Exercise:
Every line of the data must be retyped exactly as it stands.

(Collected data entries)
^^^^^^^^
Lemma contents_spread buf buf' fresh h t :
  (h < t < length buf)%nat ->
  copied (buf ++ fresh) buf' (t + length fresh) t (length buf - t) ->
  contents buf' h (t + length fresh) = contents buf h t.
Proof.
  intros Ht [Hl H]. unfold contents. rewrite !decide_False by lia.
  rewrite length_app in Hl. apply list_eq. intros i.
  destruct (decide (i < length buf - t)%nat).
  - rewrite !lookup_app_l, !lookup_drop by (rewrite length_drop; lia).
    rewrite H, decide_True by lia. rewrite lookup_app_l by lia. f_equal. lia.
  - rewrite !lookup_app_r, !length_drop by (rewrite length_drop; lia).
    replace (length buf' - (t + length fresh))%nat with (length buf - t)%nat by lia.
    destruct (decide (i - (length buf - t) < h)%nat).
    + rewrite !lookup_take_lt, H, decide_False by lia. by rewrite lookup_app_l by lia.
    + by rewrite !lookup_take_ge by lia.
Qed.

Lemma extend_holds n mb q fresh size :
  holds n mb q -> size = Z.of_nat (n + length fresh) -> size < 2 ^ 31 ->
  exists mb', 
    (let buf := default [] (mb_start mb) ++ fresh in
     let by_ := size - s32 (mb_end mb) in
     if mb_head mb <? mb_tail mb then
       buf' ← memmove buf (mb_tail mb + by_) (mb_tail mb) (Z.to_nat (s32 (mb_end mb) - mb_tail mb));
       Some (0, mk_membuff (Some buf') size (mb_head mb) (mb_tail mb + by_))
     else Some (0, mk_membuff (Some buf) size (mb_head mb) (mb_tail mb))) = Some (0, mb') /\
    holds (n + length fresh) mb' q.
Proof.
  intros (buf & h & t & -> & Hn & Hh & Ht & Hw & ->) -> Hs.
  cbn [mb_start mb_end mb_head mb_tail]. unwrap. cbv zeta.
  replace (Z.of_nat t + (Z.of_nat (n + length fresh) - Z.of_nat n))
    with (Z.of_nat (t + length fresh)) by lia.
  replace (Z.to_nat (Z.of_nat n - Z.of_nat t)) with (length buf - t)%nat by lia.
  change (default [] (Some buf)) with buf.
  case_if.
  - destruct (memmove_copied (buf ++ fresh) (t + length fresh) t (length buf - t))
      as (buf' & -> & Hc); [rewrite ?length_app; lia..|]. step_bind. eexists; split; [done|].
    exists buf', h, (t + length fresh)%nat.
    rewrite (proj1 Hc), length_app. split_and!; try lia; [done|].
    symmetry. apply contents_spread; [lia|done].
  - eexists; split; [done|]. exists (buf ++ fresh), h, t.
    rewrite length_app. split_and!; try lia; [done|]. by rewrite contents_grow by lia.
Qed.

(** *** Reading a line *)

Definition is_line_end (minch c : Z) : bool := (c =? 10) || (c <? minch).

(** The index of the first character that ends a line. *)
Fixpoint line_end (minch : Z) (q : list Z) : option nat :=
  match q with
  | [] => None
  | c :: q => if is_line_end minch c then Some 0%nat else S <$> line_end minch q
  end.

Lemma line_end_None minch q : line_end minch q = None -> Forall (fun c => is_line_end minch c = false) q.
Proof.
  induction q as [|c q IH]; simpl; [done|]. destruct (is_line_end minch c) eqn:E; [done|].
  rewrite fmap_None. auto.
Qed.

(** The reader is at byte [i] of the contents: the offset [s] in the part that
    ends at [e]. *)
Definition at_pos (buf : list Z) (n h t i s e : nat) : Prop :=
  (i < length (contents buf h t))%nat /\
  if decide (t <= h)%nat then s = (t + i)%nat /\ e = h
  else if decide (i < n - t)%nat then s = (t + i)%nat /\ e = n
  else s = (i - (n - t))%nat /\ e = h.

Section Readline.
Context (buf : list Z) (n h t : nat) (maxlen minch : Z).
Context (Hn : length buf = n) (Hh : (h < n)%nat) (Ht : (t < n)%nat).
Let mb := mk_membuff (Some buf) (Z.of_nat n) (Z.of_nat h) (Z.of_nat t).
Let q := contents buf h t.

(** Reading one byte leads to the next position; after the last byte the loop
    stops, or reads the lower part again. *)
Lemma pos_step i s e :
  at_pos buf n h t i s e ->
  (s < e)%nat /\
  (exists c, aget buf (Z.of_nat s) = Some c /\ q !! i = Some c) /\
  contents buf h (if decide (S s = n) then 0%nat else S s) = drop (S i) q /\
  exists s' e' : nat,
    (if (Z.of_nat s + 1 =? Z.of_nat e) && (mb_head mb <? mb_tail mb)
     then (0, mb_head mb) else (Z.of_nat s + 1, Z.of_nat e)) = (Z.of_nat s', Z.of_nat e') /\
    (at_pos buf n h t (S i) s' e' \/
     S i = length q /\ ((e' <= s')%nat \/ at_pos buf n h t (n - t) s' e')).
Proof.
  intros [Hi Hp]. subst q mb. cbn [mb_head mb_tail]. rewrite length_contents in * by lia.
  assert (s < e /\ e <= n)%nat as [Hse He] by (repeat case_decide; lia).
  split; [done|]. split; [|split].
  - destruct (lookup_lt_is_Some_2 buf s) as [c Hc]; [lia|]. exists c. rewrite aget_lookup.
    split; [done|]. unfold contents. case_decide; [|case_decide]; destruct Hp as [-> ->].
    + by rewrite lookup_slice, decide_True by lia.
    + by rewrite lookup_app_l, lookup_drop by (rewrite length_drop; lia).
    + rewrite lookup_app_r, length_drop by (rewrite length_drop; lia). by rewrite lookup_take_lt, Hn by lia.
  - destruct (decide (t <= h)%nat); [|case_decide]; destruct Hp as [-> ->].
    + rewrite <- contents_drop by (unfold one_part; lia). f_equal. unfold next_tail.
      repeat case_decide; lia.
    + rewrite <- contents_drop by (unfold one_part; lia). f_equal. unfold next_tail.
      repeat case_decide; lia.
    + rewrite decide_False by lia. unfold contents. rewrite decide_True, decide_False by lia.
      rewrite drop_app_ge by (rewrite length_drop; lia). rewrite skipn_firstn_comm, length_drop.
      unfold slice. f_equal; [lia|]. f_equal. lia.
  - destruct (decide (t <= h)%nat); [|case_decide]; destruct Hp as [-> ->].
    + exists (t + S i)%nat, h. unfold at_pos. rewrite length_contents by lia.
      rewrite !decide_True by lia. rewrite (proj2 (Z.ltb_ge _ _)), andb_false_r by lia.
      split; [f_equal; lia|]. lia.
    + rewrite (proj2 (Z.ltb_lt (Z.of_nat h) _)), andb_true_r by lia.
      unfold at_pos. rewrite length_contents by lia. rewrite !(decide_False (P := (t <= h)%nat)) by lia.
      case_if.
      * exists 0%nat, h. split; [done|]. repeat case_decide; lia.
      * exists (t + S i)%nat, n. split; [f_equal; lia|]. repeat case_decide; lia.
    + rewrite (proj2 (Z.ltb_lt (Z.of_nat h) _)), andb_true_r by lia.
      unfold at_pos. rewrite length_contents by lia. rewrite !(decide_False (P := (t <= h)%nat)) by lia.
      case_if.
      * exists 0%nat, h. split; [done|]. repeat case_decide; lia.
      * exists (S i - (n - t))%nat, h. split; [f_equal; lia|]. repeat case_decide; lia.
Qed.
^^^^^^^^
Answer box:
Lemma contents_spread buf buf' fresh h t :
  (h < t < length buf)%nat ->
  copied (buf ++ fresh) buf' (t + length fresh) t (length buf - t) ->
  contents buf' h (t + length fresh) = contents buf h t.
Proof.
  intros Ht [Hl H]. unfold contents. rewrite !decide_False by lia.
  rewrite length_app in Hl. apply list_eq. intros i.
  destruct (decide (i < length buf - t)%nat).
  - rewrite !lookup_app_l, !lookup_drop by (rewrite length_drop; lia).
    rewrite H, decide_True by lia. rewrite lookup_app_l by lia. f_equal. lia.
  - rewrite !lookup_app_r, !length_drop by (rewrite length_drop; lia).
    replace (length buf' - (t + length fresh))%nat with (length buf - t)%nat by lia.
    destruct (decide (i - (length buf - t) < h)%nat).
    + rewrite !lookup_take_lt, H, decide_False by lia. by rewrite lookup_app_l by lia.
    + by rewrite !lookup_take_ge by lia.
Qed.

Lemma extend_holds n mb q fresh size :
  holds n mb q -> size = Z.of_nat (n + length fresh) -> size < 2 ^ 31 ->
  exists mb', 
    (let buf := default [] (mb_start mb) ++ fresh in
     let by_ := size - s32 (mb_end mb) in
     if mb_head mb <? mb_tail mb then
       buf' ← memmove buf (mb_tail mb + by_) (mb_tail mb) (Z.to_nat (s32 (mb_end mb) - mb_tail mb));
       Some (0, mk_membuff (Some buf') size (mb_head mb) (mb_tail mb + by_))
     else Some (0, mk_membuff (Some buf) size (mb_head mb) (mb_tail mb))) = Some (0, mb') /\
    holds (n + length fresh) mb' q.
Proof.
  intros (buf & h & t & -> & Hn & Hh & Ht & Hw & ->) -> Hs.
  cbn [mb_start mb_end mb_head mb_tail]. unwrap. cbv zeta.
  replace (Z.of_nat t + (Z.of_nat (n + length fresh) - Z.of_nat n))
    with (Z.of_nat (t + length fresh)) by lia.
  replace (Z.to_nat (Z.of_nat n - Z.of_nat t)) with (length buf - t)%nat by lia.
  change (default [] (Some buf)) with buf.
  case_if.
  - destruct (memmove_copied (buf ++ fresh) (t + length fresh) t (length buf - t))
      as (buf' & -> & Hc); [rewrite ?length_app; lia..|]. step_bind. eexists; split; [done|].
    exists buf', h, (t + length fresh)%nat.
    rewrite (proj1 Hc), length_app. split_and!; try lia; [done|].
    symmetry. apply contents_spread; [lia|done].
  - eexists; split; [done|]. exists (buf ++ fresh), h, t.
    rewrite length_app. split_and!; try lia; [done|]. by rewrite contents_grow by lia.
Qed.

(** *** Reading a line *)

Definition is_line_end (minch c : Z) : bool := (c =? 10) || (c <? minch).

(** The index of the first character that ends a line. *)
Fixpoint line_end (minch : Z) (q : list Z) : option nat :=
  match q with
  | [] => None
  | c :: q => if is_line_end minch c then Some 0%nat else S <$> line_end minch q
  end.

Lemma line_end_None minch q : line_end minch q = None -> Forall (fun c => is_line_end minch c = false) q.
Proof.
  induction q as [|c q IH]; simpl; [done|]. destruct (is_line_end minch c) eqn:E; [done|].
  rewrite fmap_None. auto.
Qed.

(** The reader is at byte [i] of the contents: the offset [s] in the part that
    ends at [e]. *)
Definition at_pos (buf : list Z) (n h t i s e : nat) : Prop :=
  (i < length (contents buf h t))%nat /\
  if decide (t <= h)%nat then s = (t + i)%nat /\ e = h
  else if decide (i < n - t)%nat then s = (t + i)%nat /\ e = n
  else s = (i - (n - t))%nat /\ e = h.

Section Readline.
Context (buf : list Z) (n h t : nat) (maxlen minch : Z).
Context (Hn : length buf = n) (Hh : (h < n)%nat) (Ht : (t < n)%nat).
Let mb := mk_membuff (Some buf) (Z.of_nat n) (Z.of_nat h) (Z.of_nat t).
Let q := contents buf h t.

(** Reading one byte leads to the next position; after the last byte the loop
    stops, or reads the lower part again. *)
Lemma pos_step i s e :
  at_pos buf n h t i s e ->
  (s < e)%nat /\
  (exists c, aget buf (Z.of_nat s) = Some c /\ q !! i = Some c) /\
  contents buf h (if decide (S s = n) then 0%nat else S s) = drop (S i) q /\
  exists s' e' : nat,
    (if (Z.of_nat s + 1 =? Z.of_nat e) && (mb_head mb <? mb_tail mb)
     then (0, mb_head mb) else (Z.of_nat s + 1, Z.of_nat e)) = (Z.of_nat s', Z.of_nat e') /\
    (at_pos buf n h t (S i) s' e' \/
     S i = length q /\ ((e' <= s')%nat \/ at_pos buf n h t (n - t) s' e')).
Proof.
  intros [Hi Hp]. subst q mb. cbn [mb_head mb_tail]. rewrite length_contents in * by lia.
  assert (s < e /\ e <= n)%nat as [Hse He] by (repeat case_decide; lia).
  split; [done|]. split; [|split].
  - destruct (lookup_lt_is_Some_2 buf s) as [c Hc]; [lia|]. exists c. rewrite aget_lookup.
    split; [done|]. unfold contents. case_decide; [|case_decide]; destruct Hp as [-> ->].
    + by rewrite lookup_slice, decide_True by lia.
    + by rewrite lookup_app_l, lookup_drop by (rewrite length_drop; lia).
    + rewrite lookup_app_r, length_drop by (rewrite length_drop; lia). by rewrite lookup_take_lt, Hn by lia.
  - destruct (decide (t <= h)%nat); [|case_decide]; destruct Hp as [-> ->].
    + rewrite <- contents_drop by (unfold one_part; lia). f_equal. unfold next_tail.
      repeat case_decide; lia.
    + rewrite <- contents_drop by (unfold one_part; lia). f_equal. unfold next_tail.
      repeat case_decide; lia.
    + rewrite decide_False by lia. unfold contents. rewrite decide_True, decide_False by lia.
      rewrite drop_app_ge by (rewrite length_drop; lia). rewrite skipn_firstn_comm, length_drop.
      unfold slice. f_equal; [lia|]. f_equal. lia.
  - destruct (decide (t <= h)%nat); [|case_decide]; destruct Hp as [-> ->].
    + exists (t + S i)%nat, h. unfold at_pos. rewrite length_contents by lia.
      rewrite !decide_True by lia. rewrite (proj2 (Z.ltb_ge _ _)), andb_false_r by lia.
      split; [f_equal; lia|]. lia.
    + rewrite (proj2 (Z.ltb_lt (Z.of_nat h) _)), andb_true_r by lia.
      unfold at_pos. rewrite length_contents by lia. rewrite !(decide_False (P := (t <= h)%nat)) by lia.
      case_if.
      * exists 0%nat, h. split; [done|]. repeat case_decide; lia.
      * exists (t + S i)%nat, n. split; [f_equal; lia|]. repeat case_decide; lia.
    + rewrite (proj2 (Z.ltb_lt (Z.of_nat h) _)), andb_true_r by lia.
      unfold at_pos. rewrite length_contents by lia. rewrite !(decide_False (P := (t <= h)%nat)) by lia.
      case_if.
      * exists 0%nat, h. split; [done|]. repeat case_decide; lia.
      * exists (S i - (n - t))%nat, h. split; [f_equal; lia|]. repeat case_decide; lia.
Qed.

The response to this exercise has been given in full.